The mitochondrial FF-ATPase exploits the dithiol redox state to modulate the permeability transition pore.

机构信息

Department of Veterinary Medical Sciences, University of Bologna, Via Tolara di Sopra, 50, Ozzano Emilia, Bologna, 40064, Italy.

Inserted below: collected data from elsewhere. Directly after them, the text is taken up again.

(** The headers that a caller hands to [execute]. *)
Definition caller_headers : gmap string string :=
  {[ "X-Requested-With" := "XMLHttpRequest" ]}.

End Scenario.

(** ** Properties *)

Ltac unfold_monad :=
  unfold mbind, M_bind, bind, mret, M_ret, ret, raise, out_of_fuel,
    try_except_ConnectionError, echo, time_time, time_sleep,
    get_status, get_execution_time, set_status, set_execution_time,
    set_is_logged_in, set_session_start_time, get_session_start_time,
    session_headers_update, session_mount, response_json, json_get,
    str_add in *.

Ltac unfold_login :=
  unfold login, logout, logout_with, del, init, attempt in *.

Ltac unfold_requests :=
  unfold login_request, api_request, default_headers, url_prefix in *.

Arguments retry_loop : simpl never.

Lemma retry_loop_S (cfg : Config) (server : nat -> Request -> Q * Outcome)
    (fuel : nat) (url : string) (data hdrs : option (gmap string string)) :
  retry_loop cfg server (S fuel) url data hdrs
  = (r ← attempt cfg server url data hdrs;
     match r with
     | Some done => mret done
     | None => retry_loop cfg server fuel url data hdrs
     end).
Proof. reflexivity. Qed.

Section Properties.

Variable cfg : Config.
Variable server : nat -> Request -> Q * Outcome.
Variable library_headers : gmap string string.

#[local] Abbreviation url_prefix := (url_prefix cfg).
#[local] Abbreviation default_headers := (default_headers cfg).
#[local] Abbreviation session_post := (session_post server).
#[local] Abbreviation login := (login cfg server).
#[local] Abbreviation attempt := (attempt cfg server).
#[local] Abbreviation retry_loop := (retry_loop cfg server).
#[local] Abbreviation execute := (execute cfg server).
#[local] Abbreviation logout := (logout cfg server).
#[local] Abbreviation init := (init cfg server library_headers).
#[local] Abbreviation del := (del cfg server).
#[local] Abbreviation expired := (expired cfg).
#[local] Abbreviation login_request := (login_request cfg).
#[local] Abbreviation api_request := (api_request cfg).
#[local] Abbreviation latency := (latency server).
#[local] Abbreviation answer := (answer server).
#[local] Abbreviation carried := (carried server).
#[local] Abbreviation failed_turn := (failed_turn server).
#[local] Abbreviation after_failures := (after_failures server).
#[local] Abbreviation slept := (slept cfg).
#[local] Abbreviation fails_then_replies := (fails_then_replies server).
#[local] Abbreviation prepared := (prepared cfg library_headers).
#[local] Abbreviation reachable := (reachable cfg server library_headers).
#[local] Abbreviation measured_seconds := (measured_seconds cfg server).
#[local] Abbreviation answered_client := (answered_client cfg server).
#[local] Abbreviation answered_world := (answered_world cfg server).

(** *** The transport *)

Lemma requests_app (t1 t2 : list Event) :
  requests (t1 ++ t2) = requests t1 ++ requests t2.
Proof. unfold requests. apply flat_map_app. Qed.

Lemma session_post_api (c : Client) (w : World) (url : string)
    (data hdrs : option (gmap string string)) :
  session_post (url_prefix +:+ "/api/" +:+ url)
               (default {[ "" := "" ]} data) (Some (default ∅ hdrs)) None
               c w
  = match answer w (api_request c url data hdrs) with
    | Replied r => Done r c (carried (api_request c url data hdrs) w)
    | Failed e => Raised e c (carried (api_request c url data hdrs) w)
    end.
Proof.
  unfold session_post, answer, carried, latency, api_request. simpl.
  rewrite (left_id_L ∅ (∪)). reflexivity.
Qed.

Lemma session_post_login (c : Client) (w : World) (u p : string) :
  session_post (url_prefix +:+ "/oauth/token")
               {[ "grant_type" := "password"; "username" := u;
                  "password" := p;
                  "app_key" := EDBO_APPLICATION_KEY cfg ]}
               None (Some (default_headers)) c w
  = match answer w (login_request c u p) with
    | Replied r => Done r c (carried (login_request c u p) w)
    | Failed e => Raised e c (carried (login_request c u p) w)
    end.
Proof. reflexivity. Qed.

(** *** The retry loop *)

Lemma attempt_failed (c : Client) (w : World) (url : string)
    (data hdrs : option (gmap string string)) :
  snd (server (posts w) (api_request c url data hdrs))
    = Failed ConnectionError ->
  attempt url data hdrs c w
  = Done None c (failed_turn url (api_request c url data hdrs) w).
Proof.
  intros H. unfold attempt. unfold_monad.
  rewrite session_post_api. unfold answer. simpl. rewrite H. reflexivity.
Qed.

Lemma attempt_replied (c : Client) (w : World) (url : string)
    (data hdrs : option (gmap string string)) (r : Response) :
  snd (server (posts w) (api_request c url data hdrs)) = Replied r ->
  attempt url data hdrs c w
  = Done (Some (now w, r,
                (now w + fst (server (posts w)
                                (api_request c url data hdrs)))%Q))
         c
         (carried (api_request c url data hdrs)
                  (log (Echo (msg_executing url) None) w)).
Proof.
  intros H. unfold attempt. unfold_monad.
  rewrite session_post_api. unfold answer. simpl. rewrite H. reflexivity.
Qed.

Lemma posts_after_failures (k : nat) (url : string) (req : Request)
    (w : World) :
  posts (after_failures k url req w) = (posts w + k)%nat.
Proof.
  revert w. induction k as [|k IH]; intros w; simpl.
  - lia.
  - rewrite IH. simpl. lia.
Qed.
(** A reply that starts with the separator of code 28 is no literal, and
    the read raises; one that starts with the no-break space, code 160,
    reads as the digits after it. *)
Example read_mode_separator_and_no_break_space :
  read_mode (answers_only ["mode?"] (String "028" "5")) attached
  = (Raise ValueError, with_wire [Query "mode?"] attached) /\
  read_mode (answers_only ["mode?"] (String "160" "5")) attached
  = (Return 4, with_wire [Query "mode?"] attached).
Proof. vm_compute. split; reflexivity. Qed.

End Further.
(** * Binary visualizer tab: the conversion logic of [binary_converter_tab.py]

    The widget keeps its state in attributes of [BinaryVisualizerTab] and of
    the eight [BitBox] buttons.  The embedding below keeps that shape: a
    record for the attributes the handlers read and write, a small monad for
    handlers that mutate the record and may raise, and pure functions for the
    Python builtins the handlers call ([int], [str], [bin], the [b], [o] and
    [x] format specifiers, [zfill], indexing and slicing). *)

From Stdlib Require Import ZArith List String Ascii Bool Lia.
From Equations Require Import Equations.
Import ListNotations.

Local Open Scope string_scope.
Local Open Scope Z_scope.

(** ** Python builtins *)

Module Py.

(** Exceptions the modelled code can raise. *)
Inductive exn : Type :=
| ValueError
| IndexError
| ZeroDivisionError.

(** Result of a call: a value, an exception, or a loop that did not finish
    within the steps it was given. *)
Inductive res (A : Type) : Type :=
| Ret (a : A)
| Raise (e : exn)
| Unfinished.
Arguments Ret {A} a.
Arguments Raise {A} e.
Arguments Unfinished {A}.

Definition code (c : ascii) : Z := Z.of_N (N_of_ascii c).

(** Characters are code points below 256.  The white space [int] skips
    around a literal: tab to carriage return and the space, and of the other
    code points the two Unicode spaces U+0085 and U+00A0. *)
Definition int_space (c : ascii) : bool :=
  let n := code c in
  ((9 <=? n) && (n <=? 13)) || (n =? 32) || (n =? 133) || (n =? 160).

Definition digit_of (c : ascii) : option Z :=
  let n := code c in
  if (48 <=? n) && (n <=? 57) then Some (n - 48) else None.

Fixpoint lstrip (s : string) : string :=
  match s with
  | String c rest => if int_space c then lstrip rest else s
  | EmptyString => EmptyString
  end.

Fixpoint rstrip (s : string) : string :=
  match s with
  | String c rest =>
      match rstrip rest with
      | EmptyString => if int_space c then EmptyString else String c EmptyString
      | kept => String c kept
      end
  | EmptyString => EmptyString
  end.

Definition strip (s : string) : string := rstrip (lstrip s).

(** Digits of a decimal literal after the first one: single underscores are
    allowed between digits only. *)
Fixpoint int_tail (s : string) (acc : Z) (after_underscore : bool) : option Z :=
  match s with
  | EmptyString => if after_underscore then None else Some acc
  | String c rest =>
      match digit_of c with
      | Some d => int_tail rest (10 * acc + d) false
      | None =>
          if (code c =? 95) && negb after_underscore
          then int_tail rest acc true
          else None
      end
  end.

Definition int_unsigned (s : string) : option Z :=
  match s with
  | String c rest =>
      match digit_of c with
      | Some d => int_tail rest d false
      | None => None
      end
  | EmptyString => None
  end.

(** [int(text)] on a string: [None] stands for [ValueError]. *)
Definition int (text : string) : option Z :=
  match strip text with
  | String c rest =>
      if code c =? 45 then option_map Z.opp (int_unsigned rest)
      else if code c =? 43 then int_unsigned rest
      else int_unsigned (String c rest)
  | EmptyString => None
  end.
(** X12.  The dpr ratios behave as a duplicate-free sequence under
    addDPRRatio and removeDPRRatio: adding a ratio already present changes
    nothing, adding a new one puts it last, so adding keeps the ratios free
    of duplicates and adding twice is adding once; removing a ratio leaves
    none of it and keeps the others, removing an absent ratio changes
    nothing, and removing a ratio just added to ratios that lacked it gives
    those ratios back. *)
Theorem dpr_ratios_discipline (ratios : list num) (ratio : num) :
  (ratio ∈ ratios → addDPRRatio ratios ratio = ratios)
  ∧ (ratio ∉ ratios → addDPRRatio ratios ratio = ratios ++ [ratio])
  ∧ (NoDup ratios → NoDup (addDPRRatio ratios ratio))
  ∧ addDPRRatio (addDPRRatio ratios ratio) ratio = addDPRRatio ratios ratio
  ∧ (∀ r, r ∈ removeDPRRatio ratios ratio ↔ r ≠ ratio ∧ r ∈ ratios)
  ∧ (ratio ∉ ratios → removeDPRRatio ratios ratio = ratios)
  ∧ (ratio ∉ ratios → removeDPRRatio (addDPRRatio ratios ratio) ratio = ratios).
Proof.
  assert (ratio ∈ ratios → addDPRRatio ratios ratio = ratios) as Hin.
  { intros Hr%includes_num_elem. unfold addDPRRatio. by rewrite Hr. }
  assert (ratio ∉ ratios → addDPRRatio ratios ratio = ratios ++ [ratio]) as Hout.
  { intros Hr. unfold addDPRRatio.
    destruct (includes_num ratios ratio) eqn:E; [|done].
    by apply includes_num_elem in E. }
  assert (∀ l : list num, ratio ∉ l → removeDPRRatio l ratio = l) as Habsent.
  { intros l Hl. unfold removeDPRRatio.
    induction l as [|r l IH]; [done|].
    apply not_elem_of_cons in Hl as [Hne Hl].
    rewrite filter_cons_True, IH; [done | done |].
    destruct (num_strict_eq r ratio) eqn:E; [|done].
    apply strict_eq_spec in E. congruence. }
  split; [done|]. split; [done|]. split; [|split; [|split; [|split]]].
  - intros Hnd. destruct (includes_num ratios ratio) eqn:E;
      [apply includes_num_elem in E as Hr
      |assert (ratio ∉ ratios) as Hr by (intros Hr%includes_num_elem; congruence)].
    + by rewrite Hin.
    + rewrite Hout by done. apply NoDup_app. split; [done|].
      split; [|apply NoDup_singleton].
      intros r Hr1 Hr2%list_elem_of_singleton. congruence.
  - destruct (includes_num ratios ratio) eqn:E;
      [apply includes_num_elem in E as Hr
      |assert (ratio ∉ ratios) as Hr by (intros Hr%includes_num_elem; congruence)].
    + by rewrite !Hin.
    + rewrite Hout by done. unfold addDPRRatio at 1.
      assert (includes_num (ratios ++ [ratio]) ratio = true) as ->; [|done].
      apply includes_num_elem, elem_of_app. right. by left.
  - apply removeDPRRatio_elem.
  - apply Habsent.
  - intros Hr. rewrite Hout by done. unfold removeDPRRatio.
    rewrite filter_app. fold (removeDPRRatio ratios ratio). rewrite Habsent by done.
    rewrite filter_cons_False, filter_nil, app_nil_r; [done|].
    intros Hne. assert (num_strict_eq ratio ratio = true) by by apply strict_eq_spec.
    congruence.
Qed.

Department of Veterinary Medical Sciences, University of Bologna, Via Tolara di Sopra, 50, Ozzano Emilia, Bologna, 40064, Italy.

出版信息

Arch Biochem Biophys. 2021 Nov 15;712:109027. doi: 10.1016/j.abb.2021.109027. Epub 2021 Sep 11.

Abstract

The dithiol reagents phenylarsine oxide (PAO) and dibromobimane (DBrB) have opposite effects on the FF-ATPase activity. PAO 20% increases ATP hydrolysis at 50 μM when the enzyme activity is activated by the natural cofactor Mg and at 150 μM when it is activated by Ca. The PAO-driven FF-ATPase activation is reverted to the basal activity by 50 μM dithiothreitol (DTE). Conversely, 300 μM DBrB decreases the FF-ATPase activity by 25% when activated by Mg and by 50% when activated by Ca. In both cases, the FF-ATPase inhibition by DBrB is insensitive to DTE. The mitochondrial permeability transition pore (mPTP) formation, related to the Ca-dependent FF-ATPase activity, is stimulated by PAO and desensitized by DBrB. Since PAO and DBrB apparently form adducts with different cysteine couples, the results highlight the crucial role of cross-linking of vicinal dithiols on the FF-ATPase, with (ir)reversible redox states, in the mPTP modulation.

摘要

二硫醇试剂苯胂氧(PAO)和二溴双马来酰亚胺(DBrB)对 FF-ATP 酶活性有相反的影响。当酶活性被天然辅因子 Mg 激活时,PAO 在 50μM 时将 ATP 水解增加 20%,而当它被 Ca 激活时增加 150μM。PAO 驱动的 FF-ATP 酶激活被 50μM 二硫苏糖醇(DTE)还原为基础活性。相反,300μM DBrB 在 Mg 激活时使 FF-ATP 酶活性降低 25%,在 Ca 激活时降低 50%。在这两种情况下,DBrB 对 FF-ATP 酶的抑制作用对 DTE 不敏感。与 Ca 依赖性 FF-ATP 酶活性相关的线粒体通透性转换孔(mPTP)形成受 PAO 刺激和 DBrB 脱敏。由于 PAO 和 DBrB 显然与不同的半胱氨酸对形成加合物,因此结果强调了 FF-ATP 酶上相邻二硫键的交联(顺反异构)状态在 mPTP 调节中的关键作用。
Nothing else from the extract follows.